Deutsche Bank Global Prime Finance (DB) has released the results of its 13th annual Alternative Investment Survey. This article, the first of two-part coverage, describes the survey methodology and demographics and summarizes the portions of the survey that deal with allocations to alternative investments in general, and to hedge funds in particular; allocation plans by strategy and region; and investor preferences regarding hedge fund track record, minimum size, and initial and target investment ticket sizes. The second article in the series will discuss the portions of the survey that address fees and liquidity trends; trends among intermediaries; and early stage investing and seeding.
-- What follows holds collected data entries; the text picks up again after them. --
(** C10.  When the client's all-topics call returns a value that
    [json.dumps] cannot encode, the handler returns
    ["Error getting all topics: "] followed by the text of the error
    [json.dumps] raised: the [except] clause covers the encoding too. *)
Theorem get_all_topics_not_serializable
    (client : Client) (s s' : client_state client) (topics : PyValue) :
  respond client client_get_all_topics s = (Returned topics, s') ->
  json_serializable topics = false ->
  exists e,
    json_dumps topics 4 = Raised e /\
    result (run client get_all_topics s)
      = Returned ("Error getting all topics: " ++ exc_str e).
Proof.
  intros Hcall Hno.
  destruct (json_dumps_not_serializable topics 4 Hno) as (e & Hjson & He).
  exists e. split; [exact Hjson|].
  resume_with Hcall. rewrite Hjson. cbn [bind try_except_Exception].
  rewrite He. reflexivity.
Qed.

Lemma get_all_topics_not_serializable_example :
  json_serializable example_mock_object = false /\
  exists e,
    json_dumps example_mock_object 4 = Raised e /\
    result (run (client_returning example_mock_object) get_all_topics tt)
      = Returned ("Error getting all topics: " ++ exc_str e).
Proof.
  split; [reflexivity|].
  exact (get_all_topics_not_serializable
           (client_returning example_mock_object) tt tt
           example_mock_object eq_refl eq_refl).
Defined.

(** The text the handler returns on such an object. *)
Example get_all_topics_not_serializable_text :
  result (run (client_returning example_mock_object) get_all_topics tt)
  = Returned
      "Error getting all topics: Object of type MagicMock is not JSON serializable".
Proof. reflexivity. Qed.

(** A dictionary key that is neither a string, a number, a boolean nor
    [None] is reported the same way. *)
Example get_all_topics_bad_key_text :
  result (run (client_returning (PList [PDict [(example_mock_object, PInt 1)]]))
              get_all_topics tt)
  = Returned
      "Error getting all topics: keys must be str, int, float, bool or None, not MagicMock".
Proof. reflexivity. Qed.

(** ** Both handlers *)

(** X3.  An exception of the client's all-topics call that is no instance
    of [Exception] leaves [get_all_topics] as it came: the handler raises
    it, unchanged. *)
Lemma get_all_topics_propagates
    (client : Client) (s s' : client_state client) (e : PyExc) :
  respond client client_get_all_topics s = (Raised e, s') ->
  isinstance_Exception e = false ->
  result (run client get_all_topics s) = Raised e.
Proof.
  intros Hcall He. resume_with Hcall. now rewrite He.
Qed.

(** X4.  An exception of the client's price-prediction call that is no
    instance of [Exception] leaves [get_price_prediction] as it came. *)
Lemma get_price_prediction_propagates
    (client : Client) (s s' : client_state client) (token timeframe : string)
    (e : PyExc) :
  respond client (client_get_price_prediction token timeframe) s = (Raised e, s') ->
  isinstance_Exception e = false ->
  result (run client (get_price_prediction token timeframe) s) = Raised e.
Proof.
  intros Hcall He. resume_with Hcall. now rewrite He.
Qed.

(** X16.  When the client's all-topics call raises an instance of
    [Exception] whose [__str__] raises, the f-string of the [except] clause
    raises, and [get_all_topics] raises what [__str__] raised. *)
Lemma get_all_topics_raises_from_str
    (client : Client) (s s' : client_state client) (cls : ExcClass) (from_str : PyExc) :
  respond client client_get_all_topics s = (RaisedUnprintable cls from_str, s') ->
  issubclass_Exception cls = true ->
  result (run client get_all_topics s) = Raised from_str.
Proof.
  intros Hcall Hcls. resume_with Hcall. now rewrite Hcls.
Qed.

(** X17.  When the client's price-prediction call raises an instance of
    [Exception] whose [__str__] raises, [get_price_prediction] raises what
    [__str__] raised. *)
Lemma get_price_prediction_raises_from_str
    (client : Client) (s s' : client_state client) (token timeframe : string)
    (cls : ExcClass) (from_str : PyExc) :
  respond client (client_get_price_prediction token timeframe) s
    = (RaisedUnprintable cls from_str, s') ->
  issubclass_Exception cls = true ->
  result (run client (get_price_prediction token timeframe) s) = Raised from_str.
Proof.
  intros Hcall Hcls. resume_with Hcall. now rewrite Hcls.
Qed.

(** C4, as amended.  When every call of the client ends in a value of the
    model or in an instance of [Exception] whose text can be read, each
    handler returns a string and raises nothing, whatever the value and
    whatever the token and the timeframe. *)
Theorem handlers_return_a_string
    (client : Client) (s : client_state client) :
  (forall call e,
      fst (respond client call s) = Raised e -> isinstance_Exception e = true) ->
  (forall call cls from_str,
      fst (respond client call s) <> RaisedUnprintable cls from_str) ->
  (exists text, result (run client get_all_topics s) = Returned text) /\
  (forall token timeframe,
      exists text,
        result (run client (get_price_prediction token timeframe) s) = Returned text).
Proof.
  intros Herror Htext. split.
  - specialize (Herror client_get_all_topics).
    specialize (Htext client_get_all_topics).
    unfold get_all_topics. cbn [run bind try_except_Exception await ret].
    destruct (respond client client_get_all_topics s) as [[topics|e|cls e] s'];
      cbn [fst] in Herror, Htext;
      cbn [run bind try_except_Exception result].
    + destruct (json_dumps topics 4) as [j|e|cls e] eqn:Hjson;
        cbn [run bind try_except_Exception result ret].
      * eauto.
      * rewrite (json_dumps_raises _ _ _ Hjson). cbn; eauto.
      * now apply json_dumps_printable in Hjson.
    + rewrite (Herror e eq_refl). cbn; eauto.
    + now destruct (Htext cls e).
  - intros token timeframe.
    specialize (Herror (client_get_price_prediction token timeframe)).
    specialize (Htext (client_get_price_prediction token timeframe)).
    unfold get_price_prediction. cbn [run bind try_except_Exception await ret].
    destruct (respond client (client_get_price_prediction token timeframe) s)
      as [[p|e|cls e] s'];
      cbn [fst] in Herror, Htext;
      cbn [run bind try_except_Exception result].
    + destruct (getattr p "inference_data") as [d|e|cls e] eqn:Hd;
        cbn [run bind try_except_Exception result].
      * destruct (getattr d "network_inference_normalized") as [v|e|cls e] eqn:Hv;
          cbn [run bind try_except_Exception result].
        -- destruct (py_str v) as [text|e|cls e] eqn:Hs;
             cbn [run bind try_except_Exception result ret].
           ++ eauto.
           ++ rewrite (py_str_raises _ _ Hs). cbn; eauto.
           ++ now apply py_str_printable in Hs.
        -- rewrite (getattr_raises _ _ _ Hv). cbn; eauto.
        -- now apply getattr_printable in Hv.
      * rewrite (getattr_raises _ _ _ Hd). cbn; eauto.
      * now apply getattr_printable in Hd.
    + rewrite (Herror e eq_refl). cbn; eauto.
    + now destruct (Htext cls e).
Qed.

Lemma handlers_return_a_string_API_error :
  (forall call e,
      fst (respond (client_raising (mkExc Exception "API error")) call tt) = Raised e ->
      isinstance_Exception e = true) /\
  (exists text,
      result (run (client_raising (mkExc Exception "API error")) get_all_topics tt)
        = Returned text) /\
  (forall token timeframe,
      exists text,
        result (run (client_raising (mkExc Exception "API error"))
                    (get_price_prediction token timeframe) tt) = Returned text).
Proof.
  split; [intros call e [= <-]; reflexivity|].
  apply (handlers_return_a_string (client_raising (mkExc Exception "API error")) tt).
  - intros call e [= <-]; reflexivity.
  - intros call cls from_str; discriminate.
Defined.

(** C4 as stated fails.  An instance of [Exception] whose [__str__] raises
    makes the f-string of the [except] clause raise, and both handlers
    raise what [__str__] raised; and an exception outside [Exception], such
    as the [asyncio.CancelledError] of a cancelled call, passes
    [except Exception] and leaves both handlers as it came. *)
Lemma handlers_raise :
  result (run (client_raising_unprintable Exception
                 (mkExc (Subclass "RuntimeError" Exception) "no text"))
              get_all_topics tt)
    = Raised (mkExc (Subclass "RuntimeError" Exception) "no text") /\
  result (run (client_raising_unprintable Exception
                 (mkExc (Subclass "RuntimeError" Exception) "no text"))
              (get_price_prediction "BTC" "5m") tt)
    = Raised (mkExc (Subclass "RuntimeError" Exception) "no text") /\
  result (run (client_raising (mkExc CancelledError EmptyString)) get_all_topics tt)
    = Raised (mkExc CancelledError EmptyString) /\
  result (run (client_raising (mkExc CancelledError EmptyString))
              (get_price_prediction "BTC" "5m") tt)
    = Raised (mkExc CancelledError EmptyString) /\
  ~ (forall (client : Client) (s : client_state client),
        (exists text, result (run client get_all_topics s) = Returned text) /\
        (forall token timeframe,
            exists text,
              result (run client (get_price_prediction token timeframe) s)
                = Returned text)).
Proof.
  repeat (split; [reflexivity|]).
  intros H.
  destruct (H (client_raising_unprintable Exception
                 (mkExc (Subclass "RuntimeError" Exception) "no text")) tt)
    as [[text Ht] _].
  discriminate Ht.
Qed.

(** ** The input model *)

(** C7.  Without the token, without the timeframe or without both, the
    constructor of [GetPricePredictionInput] ends in a validation error that
    reports each missing field, and in no instance. *)
Theorem GetPricePredictionInput_missing_field (kwargs : list (string * PyValue)) :
  assoc "token" kwargs = None \/ assoc "timeframe" kwargs = None ->
  exists errors,
    model_init GetPricePredictionInput kwargs = ValidationError errors /\
    (assoc "token" kwargs = None -> In (mkError "missing" "token") errors) /\
    (assoc "timeframe" kwargs = None -> In (mkError "missing" "timeframe") errors).
Proof.
  intros Hmissing. unfold model_init, GetPricePredictionInput.
  cbn [model_fields validate_fields]. unfold validate_field.
  cbn [field_name annotation field_default].
  destruct (assoc "token" kwargs) as [t|] eqn:Ht;
    destruct (assoc "timeframe" kwargs) as [tf|] eqn:Htf; cbn.
  - destruct Hmissing; discriminate.
  - destruct t; cbn; eexists; (split; [reflexivity|]); cbn; split; intros; auto; discriminate.
  - destruct tf; cbn; eexists; (split; [reflexivity|]); cbn; split; intros; auto; discriminate.
  - eexists; (split; [reflexivity|]); cbn; auto.
Qed.

Lemma GetPricePredictionInput_missing_field_no_arguments :
  (assoc "token" (@nil (string * PyValue)) = None
   \/ assoc "timeframe" (@nil (string * PyValue)) = None) /\
  exists errors,
    model_init GetPricePredictionInput [] = ValidationError errors /\
    (assoc "token" (@nil (string * PyValue)) = None
     -> In (mkError "missing" "token") errors) /\
    (assoc "timeframe" (@nil (string * PyValue)) = None
     -> In (mkError "missing" "timeframe") errors).
Proof.
  split; [left; reflexivity|].
  apply (GetPricePredictionInput_missing_field []). left; reflexivity.
Defined.
Fixpoint insert_item (x : pykey * pyval) (l : pydict) : outcome pydict :=
  match l with
  | [] => Ret [x]
  | y :: l' =>
      match key_lt (fst x) (fst y) with
      | Raise e => Raise e
      | Ret true => Ret (x :: l)
      | Ret false =>
          match insert_item x l' with
          | Ret r => Ret (y :: r)
          | Raise e => Raise e
          end
      end
  end.

Fixpoint sorted_onto (acc : pydict) (l : pydict) : outcome pydict :=
  match l with
  | [] => Ret acc
  | x :: l' =>
      match insert_item x acc with
      | Ret acc' => sorted_onto acc' l'
      | Raise e => Raise e
      end
  end.

Definition sorted (d : pydict) : outcome pydict := sorted_onto [] d.

(** *** The sensitivity checks (lines 148-155, 164 and 179) *)

Definition sensitive_fields : list string :=
  [ "SerialNumber"; "BodySerialNumber"; "LensSerialNumber";
    "CameraSerialNumber"; "InternalSerialNumber"; "Serial Number";
    "Make"; "Model"; "Software"; "Artist"; "Copyright";
    "OwnerName"; "GPSInfo"; "GPSLatitude"; "GPSLongitude";
    "GPSAltitude"; "DateTime"; "DateTimeOriginal"; "DateTimeDigitized";
    "MakerNote"; "UserComment"; "ImageUniqueID"; "DocumentName" ].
For coverage of DB’s November 2013 survey, see “Deutsche Bank Survey Describes the Contours of the Nontraditional Hedge Fund Product Market: Investor Appetite, Performance, Marketing, Fees and More
,” Hedge Fund Law Report, Vol. 7, No. 3 (Jan. 23, 2014). For coverage of other recent surveys of investor preferences with regard to alternative investments, see “Credit Suisse Hedge Fund Survey Considers Factors in Institutional Investors’ Investment and Redemption Decisions, Appetite for Alternative UCITS and Anticipated 2015 Hedge Fund Investments by Strategy and Region
,” Hedge Fund Law Report, Vol. 8, No. 12 (Mar. 27, 2015); and “Ernst & Young’s 2014 Global Hedge Fund and Investor Survey Considers Growth Areas for Hedge Fund Managers, Related Costs and Challenges, Operating Expenses and Cybersecurity
,” Hedge Fund Law Report, Vol. 8, No. 2 (Jan. 15, 2015).